There's no shortage of advice about waking at dawn, cold showers, and hour-long meditation sessions. But the reality is that a good morning routine doesn't have to be extreme — it just needs to work for you. The goal is to start your day with intention rather than chaos.

Research consistently shows that how we spend the first hour of our day influences our mood, focus, and decision-making for hours afterwards. Here's how to design a morning routine that's sustainable, not just aspirational.

Step 1: Define What "Good Morning" Means to You

Before copying someone else's routine, ask yourself: what would make me feel prepared and energised for the day ahead? Common goals include:

  • Feeling calm and centred before work begins
  • Having time for exercise or movement
  • Eating a proper breakfast
  • Reviewing priorities for the day
  • Enjoying some quiet time before the household wakes up

Your answers shape your routine. A parent of young children needs a different structure than a remote-working freelancer.

Step 2: Work Backwards from Your Wake-Up Time

Don't set an arbitrary alarm and then try to squeeze everything in. Instead, list the activities you want in your morning and estimate how long each takes. Then add them up and count backwards from when you need to leave or start work.

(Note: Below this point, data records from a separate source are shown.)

(* ===== verification/Retrieval.v ===== *)
(** * Retrievals of the storage market

    [adic-storage-market/src/retrieval.rs]: requests for stored data, the responses of the providers with
    their bandwidth and price, timeouts and statistics.

    [now] is the clock in seconds, [blake3] the hash, [sessions_iter] the order in which the sessions are
    listed.  The counts and the wrapping sums of the statistics do not depend on that order. *)

From S2P Require Import Prelude F64 Message Amount Voting MarketTypes.

(** ** Data *)

Record ByteRange := mkRange { br_start : Z; br_end : Z }.

Inductive RetrievalError :=
  | InvalidByteRange
  | PriceAboveMaximum (price maximum : AdicAmount)
  | BandwidthBelowMinimum (bandwidth minimum : Z)
  | DeadlineInThePast
  | RetrievalNotFound
  | UnauthorizedProvider.

Definition range_new (start end_ : Z) : result RetrievalError ByteRange :=
  if end_ <? start then Err InvalidByteRange else Ok (mkRange start end_).
Definition range_size (r : ByteRange) : Z := to_u64 (br_end r - br_start r + 1).

Record RetrievalRequest := mkRequestR {
  rq_protocol : Protocol;
  rq_request_id : Hash;
  rq_deal_id : Z;
  rq_client : AccountAddress;
  rq_provider : AccountAddress;
  rq_byte_range : option ByteRange;
  rq_max_price_per_gb : AdicAmount;
  rq_min_bandwidth_bps : Z;
  rq_deadline_epoch : Z;
  rq_finality_status : FinalityStatus;
  rq_finalized_at_epoch : option Z;
}.

Inductive RetrievalStatus := RetCompleted | RetFailed | RetSlaViolation | RetTimeout.
#[export] Instance RetrievalStatus_eq_dec : EqDecision RetrievalStatus.
Proof. solve_decision. Defined.

Record RetrievalResponse := mkResponse {
  rp_protocol : Protocol;
  rp_ref_request : Hash;
  rp_provider : AccountAddress;
  rp_bytes_transferred : Z;
  rp_transfer_duration_secs : Z;
  rp_actual_bandwidth_bps : Z;
  rp_price_per_gb : AdicAmount;
  rp_total_payment : AdicAmount;
  rp_status : RetrievalStatus;
  rp_finality_status : FinalityStatus;
  rp_finalized_at_epoch : option Z;
}.

Record RetrievalSession := mkSession {
  se_request : RetrievalRequest;
  se_response : option RetrievalResponse;
  se_created_epoch : Z;
  se_completed_epoch : option Z;
}.

Record RetrievalConfig := mkRetrievalConfig {
  rtc_default_timeout_epochs : Z;
  rtc_min_bandwidth_sla : Z;
  rtc_default_price_per_gb : AdicAmount;
  rtc_max_price_per_gb : AdicAmount;
}.
Definition retrieval_config_default : RetrievalConfig :=
  mkRetrievalConfig 100 (1024 * 1024) (from_adic (f64_lit 1 100)) (from_adic (f64_of_Z 1)).

Record RetrievalManager := mkRetrievals {
  rm_config : RetrievalConfig;
  rm_sessions : gmap Hash RetrievalSession;
}.
Definition retrieval_manager_new (config : RetrievalConfig) : RetrievalManager := mkRetrievals config ∅.

Record RetrievalStats := mkRetrievalStats {
  rst_total_requests : nat;
  rst_completed_retrievals : nat;
  rst_failed_retrievals : nat;
  rst_sla_violations : nat;
  rst_timeouts : nat;
  rst_pending_retrievals : nat;
  rst_total_bytes_transferred : Z;
  rst_total_payments : AdicAmount;
  rst_avg_bandwidth_bps : Z;
}.

Section retrieval.
Context (now : Z) (blake3 : Bytes -> Bytes) (sessions_iter : gmap Hash RetrievalSession -> list (Hash * RetrievalSession)).
Abbreviation RTM := (M RetrievalManager RetrievalError).
Implicit Types s : RetrievalManager.

Definition request_new (deal_id : Z) (client provider : AccountAddress) (byte_range : option ByteRange) (max_price_per_gb : AdicAmount)
    (min_bandwidth_bps deadline_epoch : Z) : RetrievalRequest :=
  mkRequestR (protocol_new now) (blake3 (to_le_bytes 8 deal_id ++ client ++ to_le_bytes 8 (to_u64 now))) deal_id client provider byte_range
    max_price_per_gb min_bandwidth_bps deadline_epoch Pending None.
Definition request_is_finalized (r : RetrievalRequest) : bool := is_finalized (rq_finality_status r).

Definition bandwidth_of (bytes_transferred transfer_duration_secs : Z) : Z :=
  if 0 <? transfer_duration_secs then bytes_transferred / transfer_duration_secs else 0.
Definition payment_of (price_per_gb : AdicAmount) (bytes_transferred : Z) : AdicAmount :=
  f64_to_u64 (f64_mul (f64_of_Z price_per_gb) (f64_div (f64_of_Z bytes_transferred) (f64_of_Z (1024 * 1024 * 1024)))).
Definition response_new (ref_request : Hash) (provider : AccountAddress) (bytes_transferred transfer_duration_secs : Z)
    (price_per_gb : AdicAmount) (status : RetrievalStatus) : RetrievalResponse :=
  mkResponse (protocol_new now) ref_request provider bytes_transferred transfer_duration_secs
    (bandwidth_of bytes_transferred transfer_duration_secs) price_per_gb (payment_of price_per_gb bytes_transferred) status Pending None.
Definition response_is_finalized (r : RetrievalResponse) : bool := is_finalized (rp_finality_status r).

Definition with_sessions (f : gmap Hash RetrievalSession -> gmap Hash RetrievalSession) s : RetrievalManager := mkRetrievals (rm_config s) (f (rm_sessions s)).

Definition submit_request (request : RetrievalRequest) (current_epoch : Z) : RTM Hash :=
  config ← mread rm_config;
  mbail (rtc_max_price_per_gb config <? rq_max_price_per_gb request) (PriceAboveMaximum (rq_max_price_per_gb request) (rtc_max_price_per_gb config));;
  mbail (rq_min_bandwidth_bps request <? rtc_min_bandwidth_sla config)
    (BandwidthBelowMinimum (rq_min_bandwidth_bps request) (rtc_min_bandwidth_sla config));;
  mbail (rq_deadline_epoch request <=? current_epoch) DeadlineInThePast;;
  mwrite (with_sessions (insert (rq_request_id request) (mkSession request None current_epoch None)));;
  mret (rq_request_id request).

(** A late response and one below the bandwidth asked for are logged only. *)
Definition submit_response (response : RetrievalResponse) (current_epoch : Z) : RTM unit :=
  sessions ← mread rm_sessions;
  session ← mopt (sessions !! rp_ref_request response) RetrievalNotFound;
  mbail (negb (bool_decide (rq_provider (se_request session) = rp_provider response))) UnauthorizedProvider;;
  mwrite (with_sessions (insert (rp_ref_request response)
    (mkSession (se_request session) (Some response) (se_created_epoch session) (Some current_epoch)))).

Definition get_session s (request_id : Hash) : option RetrievalSession := rm_sessions s !! request_id.
Definition is_pending (se : RetrievalSession) : bool := bool_decide (se_response se = None).
Definition get_active_sessions s : list RetrievalSession := List.filter is_pending (sessions_iter (rm_sessions s)).*2.

Definition timeout_response (request_id : Hash) (session : RetrievalSession) : RetrievalResponse :=
  mkResponse (protocol_new now) request_id (rq_provider (se_request session)) 0 0 0 ZERO ZERO RetTimeout Pending None.
Definition is_due (current_epoch : Z) (se : RetrievalSession) : bool :=
  is_pending se && (rq_deadline_epoch (se_request se) <? current_epoch).
Definition timed_out_session (current_epoch : Z) (request_id : Hash) (session : RetrievalSession) : RetrievalSession :=
  mkSession (se_request session) (Some (timeout_response request_id session)) (se_created_epoch session) (Some current_epoch).
Definition check_timeouts (current_epoch : Z) s : RetrievalManager * list Hash :=
  let (sessions, timed_out) :=
    loop_entries (is_due current_epoch) (timed_out_session current_epoch) (sessions_iter (rm_sessions s)) (rm_sessions s) in
  (with_sessions (fun _ => sessions) s, timed_out).
Lemma provider_step_ok s s' : provider_step s s' -> providers_ok s -> providers_ok s' /\ providers_kept s s'.
Proof.
  intros [r s0|h s0|e s0|a l s0|epoch s0] Hs.
  - rewrite register_spec. ztest (pr_collateral r <? pcf_min_collateral (pv_config s0)); [by apply providers_same|].
    ztest (pr_total_capacity r <? pr_available_capacity r); [by apply providers_same|]. case_bool_decide as Hreg; [by apply providers_same|].
    apply eq_None_not_Some in Hreg. cbn [snd]. split; [by apply map_Forall_insert_2|]. split; [done|]. intros j q Hq. exists q. split; [|apply kept_refl].
    unfold get_provider, with_providers in *. cbn [pv_providers]. rewrite lookup_insert_ne; [done|]. intros <-. congruence.
  - apply update_step; [|done]. intros p Hp. by split.
  - apply update_step; [|done]. intros p (H1 & H2 & H3 & H4 & H5). split; [|by split; [|by eexists]]. split_and!; try done. by intros e' [= <-].
  - apply update_step; [|done]. intros p Hp. by split.
  - pose proof (check_heartbeats_spec epoch s0) as H. destruct (check_heartbeats _ _ _) as [s1 out]. destruct H as (Hc & Hm & _). cbn [fst].
    split.
    + intros a p'. rewrite Hm, Hc. intros (p & Hp & ->)%fmap_Some. unfold silenced. destruct (is_silent _ _ p); exact (Hs a p Hp).
    + split; [done|]. intros a p Hp. unfold get_provider in *. rewrite Hm, Hp. eexists. split; [done|]. unfold silenced.
      destruct (is_silent _ _ p); [by split|apply kept_refl].
Qed.

(** Whatever happens, a registered provider stays registered with its registration unchanged, whose
    collateral and capacities are within bounds, and an announced exit is never withdrawn. *)
Theorem providers_stay_registered config s s' :
  rtc provider_step (provider_manager_new config) s -> rtc provider_step s s' ->
  (forall a p, get_provider s a = Some p ->
     pr_provider (ps_registration p) = a /\ pcf_min_collateral config <= pr_collateral (ps_registration p) /\
     pr_available_capacity (ps_registration p) <= pr_total_capacity (ps_registration p)) /\
  (forall a p, get_provider s a = Some p -> exists p', get_provider s' a = Some p' /\ kept p p').
Proof.
  intros Hr Hr'.
  assert (forall x y, rtc provider_step x y -> providers_ok x -> providers_ok y /\ providers_kept x y) as Hrun.
  { induction 1 as [x|x y z Hxy _ IH]; intros Hx; [by apply providers_same|]. destruct (provider_step_ok x y Hxy Hx) as [Hy [Hc1 Hk1]].
    destruct (IH Hy) as [Hz [Hc2 Hk2]]. split; [done|]. split; [congruence|]. intros a p Hp. destruct (Hk1 a p Hp) as (p1 & Hp1 & [H1 H2]).
    destruct (Hk2 a p1 Hp1) as (p2 & Hp2 & [H3 H4]). exists p2. split; [done|]. split; [congruence|by auto]. }
  destruct (Hrun _ _ Hr) as [Hs [Hc _]]; [done|]. cbn [provider_manager_new pv_config] in Hc. split.
  - intros a p Hp. destruct (Hs a p Hp) as (_ & H2 & H3 & H4 & _). rewrite Hc in H3. done.
  - by apply Hrun.
Qed.

(** A provider registers with heartbeat epoch 0, so past the first epochs the next check marks it offline
    if it has not sent a heartbeat yet. *)
Theorem new_provider_marked_offline r epoch s :
  (register_provider r s).1 = Ok tt ->
  to_u64 (pcf_heartbeat_interval (pv_config s) * pcf_max_missed_heartbeats (pv_config s)) < epoch ->
  let (s', out) := check_heartbeats providers_iter epoch (register_provider r s).2 in
  pr_provider r ∈ out /\ ps_health <$> get_provider s' (pr_provider r) = Some Offline.
Proof.
  intros Hr Hepoch. assert ((register_provider r s).2 = with_providers (insert (pr_provider r) (provider_of r)) s) as ->.
  { revert Hr. rewrite register_spec. destruct (pr_collateral r <? pcf_min_collateral (pv_config s)); [done|].
    destruct (pr_total_capacity r <? pr_available_capacity r); [done|]. by case_bool_decide. }
  set (s1 := with_providers _ s). assert (pv_providers s1 !! pr_provider r = Some (provider_of r)) as Hp by apply lookup_insert_eq.
  assert (is_silent (pv_config s1) epoch (provider_of r) = true) as Hs.
  { unfold is_silent. cbn [provider_of ps_health ps_last_heartbeat_epoch]. rewrite !bool_decide_eq_false_2 by done. cbn [negb andb]. rewrite andb_true_r.
    apply Z.ltb_lt. unfold u64_saturating_sub. cbn [s1 with_providers pv_config]. lia. }
  pose proof (check_heartbeats_spec epoch s1) as H. destruct (check_heartbeats _ _ s1) as [s' out]. destruct H as (_ & Hm & _ & Hout). split.
  - apply Hout. by exists (provider_of r).
  - unfold get_provider. rewrite Hm, Hp. cbn [fmap option_fmap option_map]. unfold silenced. by rewrite Hs.
Qed.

For example, a 45-minute morning might look like:

  1. 5 minutes — No phone; drink a glass of water, stretch briefly
  2. 20 minutes — Light exercise or a walk
  3. 10 minutes — Shower and get ready
  4. 10 minutes — Eat breakfast and review your top 3 tasks for the day

Step 3: Protect Your First 30 Minutes from Screens

Reaching for your phone the moment you wake up immediately puts you in a reactive state — responding to others' agendas before you've even thought about your own. Even delaying screen use by just 30 minutes can noticeably improve your sense of control over the morning.

  • Charge your phone outside the bedroom if possible.
  • Use a traditional alarm clock instead of your phone.
  • Replace the scroll habit with something physical: stretching, making coffee, or journalling.

Step 4: Include Movement — Any Kind

You don't need a full gym session. Even 10–15 minutes of movement in the morning — a walk, yoga, or bodyweight exercises — can lift your mood and sharpen mental focus by increasing blood flow and releasing endorphins.

Step 5: Eat Something (If It Works for You)

Breakfast is not mandatory for everyone, but if you find yourself struggling to concentrate mid-morning, your body may need fuel earlier. Focus on protein and complex carbohydrates for sustained energy rather than a sugar spike from pastries or sweetened cereals.

Building Consistency: The Most Important Factor

A mediocre routine done consistently beats a perfect routine done occasionally. Here's how to make habits stick:

  • Start smaller than you think you need to. Begin with just one new habit, not five.
  • Anchor new habits to existing ones. "After I make coffee, I will write three things I'm grateful for."
  • Don't aim for perfection. Missing one day doesn't erase progress — just resume the next morning.

Common Morning Routine Mistakes

MistakeBetter Approach
Copying someone else's exact routineTailor it to your own goals and schedule
Making it too long or ambitiousStart with 20–30 minutes maximum
Checking email/social media immediatelyDelay screens for at least 30 minutes
No fixed wake-up timeKeep a consistent time, even on weekends

Final Thought

The best morning routine is the one you'll actually do. Start simple, stay consistent, and adjust as you learn what genuinely energises you. Small, deliberate mornings add up to meaningful change over time.